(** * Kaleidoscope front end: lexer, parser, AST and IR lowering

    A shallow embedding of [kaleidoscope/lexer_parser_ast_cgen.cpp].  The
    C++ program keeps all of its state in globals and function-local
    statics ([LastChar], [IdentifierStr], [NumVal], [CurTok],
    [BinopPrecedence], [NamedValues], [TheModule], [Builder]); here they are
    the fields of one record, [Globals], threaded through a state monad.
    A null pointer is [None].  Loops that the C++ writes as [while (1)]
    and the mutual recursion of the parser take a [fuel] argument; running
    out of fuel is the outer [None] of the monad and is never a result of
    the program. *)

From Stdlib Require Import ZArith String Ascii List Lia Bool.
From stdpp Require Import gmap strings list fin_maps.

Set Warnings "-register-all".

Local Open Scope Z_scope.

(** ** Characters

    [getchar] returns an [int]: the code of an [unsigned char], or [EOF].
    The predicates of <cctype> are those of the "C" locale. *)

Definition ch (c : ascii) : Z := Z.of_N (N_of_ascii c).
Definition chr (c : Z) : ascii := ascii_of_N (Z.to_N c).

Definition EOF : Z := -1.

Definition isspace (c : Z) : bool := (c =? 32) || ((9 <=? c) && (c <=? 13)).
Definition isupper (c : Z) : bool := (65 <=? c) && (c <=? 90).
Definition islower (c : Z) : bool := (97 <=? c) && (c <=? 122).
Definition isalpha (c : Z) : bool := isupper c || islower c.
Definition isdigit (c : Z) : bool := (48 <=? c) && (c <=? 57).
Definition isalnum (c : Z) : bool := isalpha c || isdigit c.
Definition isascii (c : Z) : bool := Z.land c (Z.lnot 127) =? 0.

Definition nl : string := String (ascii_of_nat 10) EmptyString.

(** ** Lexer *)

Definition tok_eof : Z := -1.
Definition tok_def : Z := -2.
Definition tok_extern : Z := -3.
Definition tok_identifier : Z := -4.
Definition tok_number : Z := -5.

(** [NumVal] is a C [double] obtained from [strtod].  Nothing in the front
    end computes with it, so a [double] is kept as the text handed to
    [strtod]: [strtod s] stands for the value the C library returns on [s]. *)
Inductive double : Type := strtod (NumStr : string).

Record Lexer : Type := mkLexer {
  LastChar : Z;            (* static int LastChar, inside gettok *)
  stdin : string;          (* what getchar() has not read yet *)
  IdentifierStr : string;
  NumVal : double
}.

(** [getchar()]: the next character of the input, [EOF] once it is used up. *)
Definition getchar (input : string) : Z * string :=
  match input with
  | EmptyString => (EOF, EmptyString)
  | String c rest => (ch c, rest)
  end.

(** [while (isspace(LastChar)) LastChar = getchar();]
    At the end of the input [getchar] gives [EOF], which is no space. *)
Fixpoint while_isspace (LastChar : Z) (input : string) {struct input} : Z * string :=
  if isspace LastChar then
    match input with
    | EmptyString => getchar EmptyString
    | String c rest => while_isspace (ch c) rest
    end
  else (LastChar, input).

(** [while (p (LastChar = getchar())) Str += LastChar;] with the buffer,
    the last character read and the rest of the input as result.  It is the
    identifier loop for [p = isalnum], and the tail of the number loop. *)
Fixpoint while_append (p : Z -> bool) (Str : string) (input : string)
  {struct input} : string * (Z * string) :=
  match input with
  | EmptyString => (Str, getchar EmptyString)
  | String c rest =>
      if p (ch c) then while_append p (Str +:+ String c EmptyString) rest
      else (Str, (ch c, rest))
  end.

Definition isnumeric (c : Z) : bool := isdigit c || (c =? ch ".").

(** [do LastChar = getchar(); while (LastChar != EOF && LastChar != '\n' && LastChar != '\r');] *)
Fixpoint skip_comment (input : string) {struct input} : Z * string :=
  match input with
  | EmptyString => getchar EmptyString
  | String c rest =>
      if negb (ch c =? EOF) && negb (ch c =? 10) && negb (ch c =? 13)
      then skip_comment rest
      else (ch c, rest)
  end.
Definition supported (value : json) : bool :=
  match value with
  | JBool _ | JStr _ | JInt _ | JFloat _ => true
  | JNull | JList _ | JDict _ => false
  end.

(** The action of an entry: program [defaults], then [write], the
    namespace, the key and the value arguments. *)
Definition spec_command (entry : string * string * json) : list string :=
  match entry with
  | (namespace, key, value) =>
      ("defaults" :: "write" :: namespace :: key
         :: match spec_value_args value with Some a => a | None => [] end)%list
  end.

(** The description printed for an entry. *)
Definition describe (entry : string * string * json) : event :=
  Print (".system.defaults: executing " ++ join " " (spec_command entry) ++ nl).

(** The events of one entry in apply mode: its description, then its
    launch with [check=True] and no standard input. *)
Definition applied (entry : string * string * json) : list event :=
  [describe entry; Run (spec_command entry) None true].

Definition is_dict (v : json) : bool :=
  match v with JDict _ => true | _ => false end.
- - - - - - -
Try it
Reproduce exactly the lines from the one with "namespace, the key" through the last line of the entries, keeping both of those lines and nothing else.

Answer below
    namespace, the key and the value arguments. *)
Definition spec_command (entry : string * string * json) : list string :=
  match entry with
  | (namespace, key, value) =>
      ("defaults" :: "write" :: namespace :: key
         :: match spec_value_args value with Some a => a | None => [] end)%list
  end.

(** The description printed for an entry. *)
Definition describe (entry : string * string * json) : event :=
  Print (".system.defaults: executing " ++ join " " (spec_command entry) ++ nl).

(** The events of one entry in apply mode: its description, then its
    launch with [check=True] and no standard input. *)
Definition applied (entry : string * string * json) : list event :=
  [describe entry; Run (spec_command entry) None true].

Definition is_dict (v : json) : bool :=
  match v with JDict _ => true | _ => false end.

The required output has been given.